Emotion VS Reality – The Green New Deal And Spending

Commentary

BY TOM WRIGHT
Santa Fe

“If you are not a liberal at twenty-five you have no heart. If you’re not a conservative at thirty-five, you have no brain.” This is often credited to Winston Churchill. Whoever said it makes a good observation for some of us are ruled by emotions, some by reality. A good balance would be a healthy mix of both. We all need to get out of the echo chambers of our universe to listen and learn from the other side.

It is common thought to assign progressives to the emotion category and conservatives to reality. Realists plod along with facts, tending to build the future on what is, often giving no place to what could be. Emotional dreamers create a perfect world in their mind, but it never becomes reality because it won’t work. Reality is not a part of their thought process. They give to the homeless person on the corner, but never get involved solving the causes of their situation. Such is the basis of the Green New Deal. It is a top down spending approach to implementing progressive ideology.

Progressives and the Green New Deal want poverty eliminated by unfettered government assistance.  Reality says jobs eliminate poverty and employment is at an all time high. What’s the problem for progressives?  Lack of government control.

Medicare for all sounds really great, until you count the cost. Higher fuel tax sounds like a good way to fund renewable energy initiatives, but the liberal yellowjackets rebellion in France are showing us the reality of that idea. They can’t afford higher taxes and are in revolt.
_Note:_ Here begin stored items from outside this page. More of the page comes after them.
(** The command and the confirmed database of the arguments *)
Definition migrate_arguments (arguments : list string) : res (string * string) :=
  match arguments with
  | ["up"%string; "--confirm-database"%string; name] =>
      fail_if (empty (TrimSpace name)) migrationUsageError;; Ok ("up"%string, TrimSpace name)
  | [command] => fail_if (negb (existsb (seqb command) ["up"; "down"; "status"]%string)) migrationUsageError;; Ok (command, EmptyString)
  | _ => Fail migrationUsageError
  end.
Definition prepare (command confirmed : string) : db schema unit :=
  c ← lift (wrap_err "load configuration: %w" load);
  lift (validateCommandPolicy c command confirmed);;
  lift (wrap_err "initialize database: %w" (d ← mysqlConfig (Database c) true; connect d));;
  (if seqb command "up" || seqb command "down" then verifySelectedDatabase (db_Name (Database c)) confirmed else mret tt);;
  if seqb command "up" then wrapped "migration preflight: %w" preflightUp else mret tt.
Definition run_command (command confirmed : string) : db schema unit :=
  prepare command confirmed;;
  wrapped "goose %s: %w" (goose_run command);;
  if seqb command "up" then wrapped "verify migrated schema: %w" (VerifyRuntime names) else mret tt.
Definition create_usage : err := Msg "usage: migrate create NAME (letters, numbers, underscores, and hyphens only)".
Definition run (arguments : list string) : db schema unit :=
  match arguments with
  | [] => db_fail migrationUsageError
  | command :: rest =>
      if seqb command "create" then
        match rest with
        | [name] => if migrationNamePattern name then lift (goose_create name) else db_fail create_usage
        | _ => db_fail create_usage
        end
      else '(command, confirmed) ← lift (migrate_arguments arguments); run_command command confirmed
  end.

(** ** What the checks let pass *)

(** What the policy allows for the environment of [c] *)
Definition allowed (c : Config) (command confirmed : string) : Prop :=
  (command ≠ "status"%string → db_Name (Database c) ≠ EmptyString) ∧
  (Environment (App c) = "production"%string → command ≠ "down"%string ∧ (command = "up"%string → confirmed = db_Name (Database c))).
Lemma policy_Ok c command confirmed : validateCommandPolicy c command confirmed = Ok tt ↔ allowed c command confirmed.
Proof.
  unfold validateCommandPolicy, allowed, empty.
  destruct (seqb command "status") eqn:E1, (seqb (db_Name (Database c)) EmptyString) eqn:E2, (seqb (Environment (App c)) "production") eqn:E3,
    (seqb command "down") eqn:E4, (seqb command "up") eqn:E5, (seqb confirmed (db_Name (Database c))) eqn:E6; cbn;
    repeat match goal with H : seqb _ _ = true |- _ => apply seqb_eq in H | H : seqb _ _ = false |- _ => apply seqb_neq in H end;
    naive_solver.
Qed.
(** The database that is selected is the configured one, and the confirmed one. *)
Lemma verifySelectedDatabase_Ok configured confirmed w u w' : verifySelectedDatabase configured confirmed w = (Ok u, w') →
  tables w' = tables w ∧ selected (tables w) = Some configured ∧ configured ≠ EmptyString ∧ (confirmed ≠ EmptyString → confirmed = configured).
Proof.
  intros H. apply db_bind_Ok in H as (name & w1 & H1 & H). apply wrapped_Ok, statement_effect in H1 as (s & H1 & Hs).
  apply db_bind_Ok in H as (u1 & w2 & H2 & H). injection H2 as H2 <-. injection H as H <-.
  apply fail_if_Ok, orb_false_iff in H2 as [He Hc]. apply fail_if_Ok in H. apply negb_false_iff, seqb_eq in Hc. subst name.
  destruct (selected (tables w)) as [name|]; [|done]. injection H1 as -> <-. split_and!; [done|done| |].
  - intros ->. done.
  - intros Hn. apply andb_false_iff in H as [H|H]; apply negb_false_iff in H.
    + by apply seqb_eq in H.
    + by apply seqb_eq in H.
Qed.
(** The history before: none and an empty database, or a prefix of the migrations that is
    empty only when there is nothing but the history *)
Definition fit_for_up (s : schema) : Prop :=
  match goose s with
  | None => table_count s = 0
  | Some records => ∃ versions k, versionsFrom names = Ok versions ∧ (k ≤ length versions)%nat ∧
      (∀ v, v ∈ take k versions → is_applied records v = true) ∧ (∀ v, v ∈ drop k versions → is_applied records v = false) ∧
      (k = 0%nat → table_count s = 1)
  end.
Lemma preflightUp_Ok w u w' : preflightUp w = (Ok u, w') → tables w' = tables w ∧ fit_for_up (tables w).
Proof.
  intros H. unfold preflightUp in H. apply db_bind_Ok in H as (state & w1 & H1 & H). apply ReadMigrationState_Ok in H1 as [Ht ->].
  apply db_bind_Ok in H as (versions & w2 & H2 & H). injection H2 as Hv <-.
  apply db_bind_Ok in H as (applied & w3 & H3 & H). injection H3 as Ha <-.
  apply db_bind_Ok in H as (n & w4 & H4 & H). apply wrapped_Ok, query_Ok in H4 as [-> H4].
  apply db_bind_Ok in H as (u1 & w5 & H5 & H). injection H5 as H5 <-. injection H as H6 <-. rewrite H4, Ht. split; [done|].
  rewrite Ht in *. cbn [TableExists] in *. apply fail_if_Ok in H5, H6. unfold fit_for_up.
  destruct (goose (tables w)) as [records|]; cbn [negb andb] in *; [|apply negb_false_iff in H5; lia].
  apply prefix_counts in Ha as (k & Hk & -> & Hp & Hs); [|by apply versionsFrom_positive in Hv as [? _]|done].
  exists versions, k. split_and!; [done..|]. intros ->. change (Z.of_nat 0 =? 0) with true in H6. cbn [andb] in H6. apply negb_false_iff in H6. lia.
Qed.

Lemma prepare_Ok command confirmed w u w' : prepare command confirmed w = (Ok u, w') → tables w' = tables w ∧
  ∃ c, load = Ok c ∧ allowed c command confirmed ∧
    (command = "up"%string ∨ command = "down"%string → selected (tables w) = Some (db_Name (Database c))) ∧
    (command = "up"%string → fit_for_up (tables w)).
Proof.
  intros H. unfold prepare in H. apply db_bind_Ok in H as (c & w1 & H1 & H). injection H1 as Hl <-. apply wrap_err_Ok in Hl.
  apply db_bind_Ok in H as ([] & w2 & H2 & H). injection H2 as Hp <-. apply policy_Ok in Hp.
  apply db_bind_Ok in H as (u3 & w3 & H3 & H). injection H3 as _ <-. apply db_bind_Ok in H as (u4 & w4 & H4 & H).
  assert (tables w4 = tables w ∧ (command = "up"%string ∨ command = "down"%string → selected (tables w) = Some (db_Name (Database c)))) as [Ht Hs].
  { destruct (seqb command "up" || seqb command "down") eqn:E.
    - apply verifySelectedDatabase_Ok in H4 as (? & ? & _). by split.
    - injection H4 as _ <-. split; [done|]. apply orb_false_iff in E as [E1%seqb_neq E2%seqb_neq]. naive_solver. }
  destruct (seqb command "up") eqn:E.
  - apply wrapped_Ok, preflightUp_Ok in H as [Ht' Hf]. rewrite Ht in *. split; [done|]. by exists c.
  - injection H as _ <-. split; [done|]. exists c. split_and!; [done..|]. apply seqb_neq in E. done.
Qed.
Lemma keeps_state_lift {A} (r : res A) : keeps (λ s : schema, s) (lift r).
Proof. apply keeps_lift. Qed.
Lemma ReadMigrationState_keeps : keeps (λ s : schema, s) ReadMigrationState.
Proof.
  apply keeps_bind; [apply keeps_wrapped, keeps_query|]. intros n. destruct (n =? 0); [apply keeps_ret|].
  apply keeps_bind; [|intros l; apply keeps_ret]. apply keeps_wrapped. intros w r w' H. apply statement_effect in H.
  destruct r as [l|e]; [|destruct H as [H|(l & s & H & E)]; [done|]]; [destruct H as (s & H & E)|]; rewrite E; destruct (goose (tables w)); naive_solver.
Qed.
Lemma verifySelectedDatabase_keeps configured confirmed : keeps (λ s : schema, s) (verifySelectedDatabase configured confirmed).
Proof.
  apply keeps_bind; [|intros name; apply keeps_bind; [apply keeps_lift|intros _; apply keeps_lift]].
  apply keeps_wrapped. intros w r w' H. apply statement_effect in H.
  destruct r as [l|e]; [|destruct H as [H|(l & s & H & E)]; [done|]]; [destruct H as (s & H & E)|]; rewrite E; destruct (selected (tables w)); naive_solver.
Qed.
Lemma preflightUp_keeps : keeps (λ s : schema, s) preflightUp.
Proof.
  apply keeps_bind; [apply ReadMigrationState_keeps|intros state]. apply keeps_bind; [apply keeps_lift|intros versions].
  apply keeps_bind; [apply keeps_lift|intros applied]. apply keeps_bind; [apply keeps_wrapped, keeps_query|intros n].
  apply keeps_bind; [apply keeps_lift|intros _]. apply keeps_lift.
Qed.
Lemma prepare_keeps command confirmed : keeps (λ s : schema, s) (prepare command confirmed).
Proof.
  apply keeps_bind; [apply keeps_lift|intros c]. apply keeps_bind; [apply keeps_lift|intros _]. apply keeps_bind; [apply keeps_lift|intros _].
  apply keeps_bind; [destruct (_ || _); [apply verifySelectedDatabase_keeps|apply keeps_ret]|intros _].
  destruct (seqb command "up"); [apply keeps_wrapped, preflightUp_keeps|apply keeps_ret].
Qed.
Lemma VerifyRuntime_keeps : keeps (λ s : schema, s) (VerifyRuntime names).
Proof.
  apply keeps_bind; [apply keeps_lift|intros versions]. apply keeps_bind; [apply ReadMigrationState_keeps|intros state].
  apply keeps_bind; [apply keeps_lift|intros applied]. apply keeps_lift.
Qed.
The two sides of emotion and reality can no longer draw clear lines between economic, social, and political movements. We are losing our ability to work together against common problems and we can’t even agree on what is a problem. The result is class and political warfare which divides us. The progressive’s agenda exploit the emotional thinkers.

With new officials taking office, change is happening in New Mexico. There is a tendency to spend our 1.2 billion-dollar surplus on campaign promises. But campaign promises are often made to appeal to the emotions of the voter and never consider reality. Spending often becomes partisan patronage, without consideration of the real priorities of New Mexicans.

The promise of $10,000 per year teacher raises won’t improve student scores. Governor Lujan Grisham should consider more reforms in our school districts to raise student proficiency, graduation outcomes and accountability to the students and their parents rather than just catering to the teacher’s union.

Low teacher’s salaries have always been an emotional issue, especially for the teachers, but there must be a balance to education reforms. Student testing and teacher proficiency evaluations should not be ignored.

Our legislature must resist the tendency to increase regulations, grow government, and exhaust our surplus on non-essential programs that will continually return for more funding. Instead, they should use a portion of the surplus to retire one time debts and commit to retaining a reasonable portion of our surplus as a rainy-day fund and avoid the debt crisis we faced when the oil and gas revenues waned.

Our new governor said we can’t afford not to “go big.” Going big means going gone for the surplus. Our newly elected need to restrain their emotions and make capital investments in infrastructure, which means jobs and working toward resolving problems like the deficit in the state employee’s retirement fund.

Raising more revenue to fund every program that sounds good to our emotions means higher taxes which doesn’t appeal to the emotions of taxpayers. Albuquerque voters just defeated additional taxes for school improvements. That is reality. The legislature is considering legalizing recreational marijuana to increase revenues. That sounds good to users and politicians who want added revenue, but what is the reality of the social cost?